- _Saved entries_
(** C8. When the opcode byte (the first byte, or the second after the
    prefix [0xFE]) has no entry in its table, [Parse] returns an error
    with an instruction of byte length 1. Every other return of [Parse]
    carries no error: a non-nil error means that the opcode is unknown,
    and on a table hit the error is nil. *)
Theorem Parse_error_unknown_opcode (input beyond : list byte) (address : Z) :
  match selected input with
  | Ok None =>
      exists err : string,
        Parse regName input beyond address = Ok (placeholder, Some err)
        /\ ByteLength placeholder = 1
  | Ok (Some _) =>
      forall r, Parse regName input beyond address = Ok r -> snd r = None
  | Panic => Parse regName input beyond address = Panic
  end
  /\ (forall i err, Parse regName input beyond address = Ok (i, Some err) ->
        selected input = Ok None /\ ByteLength i = 1).
Proof.
  split.
  - destruct (selected input) as [[t |] |] eqn:Hsel.
    + intros r. apply (Parse_hit _ _ _ _ _ Hsel).
    + exists "Unable to find instruction!".
      split; [apply Parse_miss; exact Hsel | reflexivity].
    + apply Parse_lookup_faults. exact Hsel.
  - intros i err HP. apply Parse_error_placeholder in HP as [Hsel ->].
    split; [exact Hsel | reflexivity].
Qed.


(** ** The flag [Checked] *)






(** [doC0] alone does set the flag on a mode that none of its cases
    takes. *)
Lemma doC0_checks_eagerly (instr : Instruction) :
  isOp instr xc1 = false -> isOp instr xc5 = false ->
  modeIn instr ["direct"; "immediate"; "indirect"; "indirect+"; "indexed";
                "short-indexed"; "long-indexed"] = false ->
  exists instr', doC0 regName instr = Ok instr' /\ Checked instr' = true.
Proof.
  intros H1 H5 Hm. unfold doC0.
  assert (Hop : forall b, isOp (set_Checked true instr) b = isOp instr b)
    by reflexivity.
  assert (Hmode : forall m, isMode (set_Checked true instr) m = isMode instr m)
    by reflexivity.
  cbv zeta. rewrite !Hop, !Hmode, H1, H5.
  unfold modeIn in Hm. cbn [existsb] in Hm. fold (isMode instr) in Hm.
  repeat (apply orb_false_elim in Hm; destruct Hm as [?Hm Hm]).
  unfold isMode in *.
  repeat match goal with H : String.eqb _ _ = false |- _ => rewrite H; clear H end.
  cbn [orb mbind result_bind]. eexists. split; reflexivity.
Qed.

Lemma headerLength_faults (input : list byte) :
  headerLength input = Panic <->
  ~ (1 <= len input /\ (readsSecondByte (hd x00 input) = true -> 2 <= len input)).
Proof.
  destruct input as [| b0 [| b1 rest]].
  - split; [intros _ [H _]; unfold len in H; cbn in H; lia | reflexivity].
  - destruct b0;
      match goal with
      | |- headerLength ?l = _ <-> ~ (_ /\ (readsSecondByte ?b = _ -> _)) =>
          let h := eval vm_compute in (headerLength l) in
          let r := eval vm_compute in (readsSecondByte b) in
          change (headerLength l) with h; change (readsSecondByte b) with r
      end; unfold len; cbn [length]; split;
      first [ discriminate
            | intros H; exfalso; apply H; split; [lia | discriminate]
            | intros _ [_ H]; specialize (H eq_refl); lia
            | reflexivity ].
  - split.
    + intros H. exfalso.
      assert (Hh : header (b0 :: b1 :: rest) = Panic).
      { unfold headerLength in H.
        destruct (header (b0 :: b1 :: rest)) as [[h |] |];
          [discriminate H | discriminate H | reflexivity]. }
      clear H. unfold header in Hh.
      change (index (b0 :: b1 :: rest) 0) with (Ok b0) in Hh.
      change (index (b0 :: b1 :: rest) 1) with (Ok b1) in Hh.
      cbn [mbind result_bind] in Hh.
      destruct (Byte.eqb b0 xfe); cbn [mbind result_bind] in Hh;
        match type of Hh with
        | context [match ?table ?b with _ => _ end] =>
            destruct (table b) as [t |]; [| discriminate Hh]
        end;
        unfold indexedMode, indirectMode in Hh;
        change (index (b0 :: b1 :: rest) 1) with (Ok b1) in Hh;
        destruct (isMode t "indexed" && VariableLength t);
        cbn [mbind result_bind] in Hh;
        try destruct (Z.land (u8 b1) 1 =? 1);
        cbn [mbind result_bind] in Hh;
        match type of Hh with
        | context [isMode ?i "indirect"] => destruct (isMode i "indirect")
        end;
        cbn [mbind result_bind] in Hh;
        try destruct (Z.land (u8 b1) 1 =? 1);
        discriminate Hh.
    + intros H. exfalso. apply H. unfold len. cbn [length]. split; intros; lia.
Qed.

(** C2. After the prefix [0xFE] the opcode [0x4C] is looked up in the
    signed table ([MUL], where the unsigned table has [MULU]); the
    instruction is one byte longer than the unsigned template of [0x4C]
    (5 and not 4), its mnemonic is [SGN MUL], its operand bytes are
    [in[2:5]] and its raw bytes [in[0:5]]. The input holds the five bytes
    of the instruction. *)
Theorem signed_prefix_selects_MUL (rest beyond : list byte) (address : Z) :
  3 <= len rest ->
  exists i t u,
    Parse regName (xfe :: x4c :: rest) beyond address = Ok (i, None)
    /\ signedInstructions x4c = Some t /\ unsignedInstructions x4c = Some u
    /\ Mnemonic t = "MUL" /\ Mnemonic u = "MULU"
    /\ Op i = x4c /\ Signed i = true
    /\ Description i = Description t /\ VarStrings i = VarStrings t
    /\ ByteLength u = 4 /\ ByteLength i = ByteLength u + 1 /\ ByteLength i = 5
    /\ Mnemonic i = "SGN MUL"
    /\ slice (xfe :: x4c :: rest) beyond 2 (ByteLength i) = Ok (RawOps i)
    /\ slice (xfe :: x4c :: rest) beyond 0 (ByteLength i) = Ok (Raw i)
    /\ RawOps i = firstn 3 rest
    /\ Raw i = xfe :: x4c :: firstn 3 rest.
Proof.
  intros Hlen.
  destruct rest as [| b2 [| b3 [| b4 rest]]];
    try (unfold len in Hlen; cbn [length] in Hlen; lia).
  cut (exists r, Parse regName (xfe :: x4c :: b2 :: b3 :: b4 :: rest) beyond address = Ok r
                 /\ snd r = None /\ Op (fst r) = x4c /\ Signed (fst r) = true
                 /\ Description (fst r) = "MULTIPLY INTEGERS."
                 /\ VarStrings (fst r) = ["lreg"; "wreg"; "waop"]
                 /\ ByteLength (fst r) = 5 /\ Mnemonic (fst r) = "SGN MUL"
                 /\ RawOps (fst r) = [b2; b3; b4]
                 /\ Raw (fst r) = [xfe; x4c; b2; b3; b4]).
  { intros ([i e] & HP & He & Hop & Hs & Hd & Hv & Hb & Hm & Hro & Hr).
    cbn [fst snd] in *. subst e.
    exists i. eexists. eexists.
    split; [exact HP |]. split; [reflexivity |]. split; [reflexivity |].
    rewrite Hop, Hs, Hd, Hv, Hb, Hm, Hro, Hr.
    repeat (split; [first [reflexivity | vm_compute; reflexivity] |]).
    reflexivity. }
  apply Ok_intro. vm_compute. repeat (split; [reflexivity |]). reflexivity.
Qed.

(** C6. [0x20 0x05] at address [0x100] is a short jump of two bytes with
    displacement 5: the operand [cadd] is [0x107], and the recorder
    holds one jump edge, from [0x100] to [0x107], and no other edge. *)
Theorem short_jump_scenario (beyond : list byte) :
  exists i,
    Parse regName [x20; x05] beyond 0x100 = Ok (i, None)
    /\ Mnemonic i = "SJMP" /\ ByteLength i = 2
    /\ getOffset [Op i; x05] = Ok 5
    /\ Var_Value (varsAt (Vars i) "cadd") = "0x107"
    /\ Jumps i = Some {[ 0x107 := [mkJump "0x107" "SJMP" 0x100 0x107] ]}
    /\ 0x107 = Address i + ByteLength i + 5
    /\ Calls i = None /\ XRefs i = None.
Proof.
  apply decoded_intro. vm_compute.
  repeat (split; [reflexivity |]). reflexivity.
Qed.


(** *** Where the decoder departs from the claims *)

(** On an opcode of the unsigned table whose template is indexed and of
    variable length, bit 0 of the second byte decides between the long
    and the short form, and the long form is one byte longer. *)
Lemma unsigned_indexed_disambiguation (op b1 : byte) (rest beyond : list byte)
    (address : Z) (t : Instruction) :
  Byte.eqb op xfe = false ->
  unsignedInstructions op = Some t ->
  isMode t "indexed" = true -> VariableLength t = true ->
  fits (op :: b1 :: rest) beyond ->
  exists i,
    Parse regName (op :: b1 :: rest) beyond address = Ok (i, None)
    /\ AddressingMode i =
         (if Z.land (u8 b1) 1 =? 1 then "long-indexed" else "short-indexed")
    /\ ByteLength i =
         (if Z.land (u8 b1) 1 =? 1 then ByteLength t + 1 else ByteLength t).
Proof.
  intros Hop Ht Hmode Hvl Hfit.
  apply (Parse_returns_iff regName _ beyond address) in Hfit.
  apply returns_true in Hfit as [[i e] HP].
  assert (Hsel : selected (op :: b1 :: rest) = Ok (Some t)).
  { unfold selected. change (index (op :: b1 :: rest) 0) with (Ok op).
    cbn [mbind result_bind]. rewrite Hop, Ht. reflexivity. }
  pose proof (Parse_hit _ _ _ _ _ Hsel HP) as He. cbn [snd] in He. subst e.
  exists i. split; [exact HP |].
  destruct (Parse_outcome regName _ beyond address _ HP) as [Hchk _].
  assert (Hhdr : header (op :: b1 :: rest) =
                 Ok (Some (if Z.land (u8 b1) 1 =? 1
                           then set_AddressingMode "long-indexed"
                                  (set_ByteLength (ByteLength t + 1) t)
                           else set_AddressingMode "short-indexed" t))).
  { unfold header. change (index (op :: b1 :: rest) 0) with (Ok op).
    cbn [mbind result_bind]. rewrite Hop. cbn [mbind result_bind]. rewrite Ht.
    unfold indexedMode. rewrite Hmode, Hvl. cbn [andb].
    change (index (op :: b1 :: rest) 1) with (Ok b1). cbn [mbind result_bind].
    destruct (Z.land (u8 b1) 1 =? 1); reflexivity. }
  rewrite Hhdr in Hchk. unfold outcomeChecks in Hchk.
  repeat match goal with
         | Hc : _ && _ = true |- _ => apply andb_prop in Hc; destruct Hc
         end.
  destruct (Z.land (u8 b1) 1 =? 1);
    cbn [AddressingMode ByteLength set_AddressingMode set_ByteLength] in *;
    match goal with
    | Hm : String.eqb ?m (AddressingMode i) || String.eqb ?m _ = true,
      Hb : (?n =? ByteLength i) = true |- _ =>
        match n with context [ByteLength t] => idtac end;
        apply Z.eqb_eq in Hb; rewrite <- Hb;
        change (String.eqb m "extended-indirect") with false in Hm;
        rewrite orb_false_r in Hm; apply String.eqb_eq in Hm; rewrite <- Hm
    end; split; reflexivity.
Qed.

(** No instruction behind the prefix [0xFE] is decoded short-indexed:
    the bit that [Parse] tests there is bit 0 of the opcode byte, which
    is set in every indexed opcode of the signed table. *)
Lemma signed_never_short_indexed (input beyond : list byte) (address : Z)
    (i : Instruction) (e : option string) :
  Parse regName input beyond address = Ok (i, e) ->
  Signed i = true -> AddressingMode i <> "short-indexed".
Proof.
  intros HP Hs Hm.
  destruct (Parse_outcome regName input beyond address _ HP) as [_ H].
  unfold longWhenSigned in H. cbn [fst] in H. rewrite Hs, Hm in H.
  discriminate H.
Qed.

(** C3 (the code departs from the claim on the signed table). The signed
    template of [0x4F] is indexed and of variable length, with nominal
    length 5. Behind the prefix, the second byte of the input is the
    opcode itself: whatever the operand bytes are, also with bit 0 of the
    first operand byte clear, the instruction is long-indexed and 7 bytes
    long; the input with bit 0 of the second byte cleared is the opcode
    [0x4E], decoded indirect and 5 bytes long, not short-indexed. *)
Theorem signed_indexed_tests_opcode_byte (b2 b3 b4 b5 b6 : byte)
    (beyond : list byte) (address : Z) :
  (exists t, signedInstructions x4f = Some t
             /\ AddressingMode t = "indexed" /\ VariableLength t = true
             /\ ByteLength t = 5)
  /\ (exists i, Parse regName [xfe; x4f; b2; b3; b4; b5; b6] beyond address = Ok (i, None)
                /\ AddressingMode i = "long-indexed" /\ ByteLength i = 7
                /\ RawOps i = [b2; b3; b4; b5; b6])
  /\ (exists i, Parse regName [xfe; x4e; b2; b3; b4; b5; b6] beyond address = Ok (i, None)
                /\ AddressingMode i = "indirect" /\ ByteLength i = 5).
Proof.
  split; [| split].
  - eexists. split; [reflexivity |]. repeat split; reflexivity.
  - apply decoded_intro. vm_compute. repeat split; reflexivity.
  - apply decoded_intro. vm_compute. repeat split; reflexivity.
Qed.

- _Problem to solve_
Examine each line of the records above and tally those with the string "template". State the total alone.

- _Solution below_
3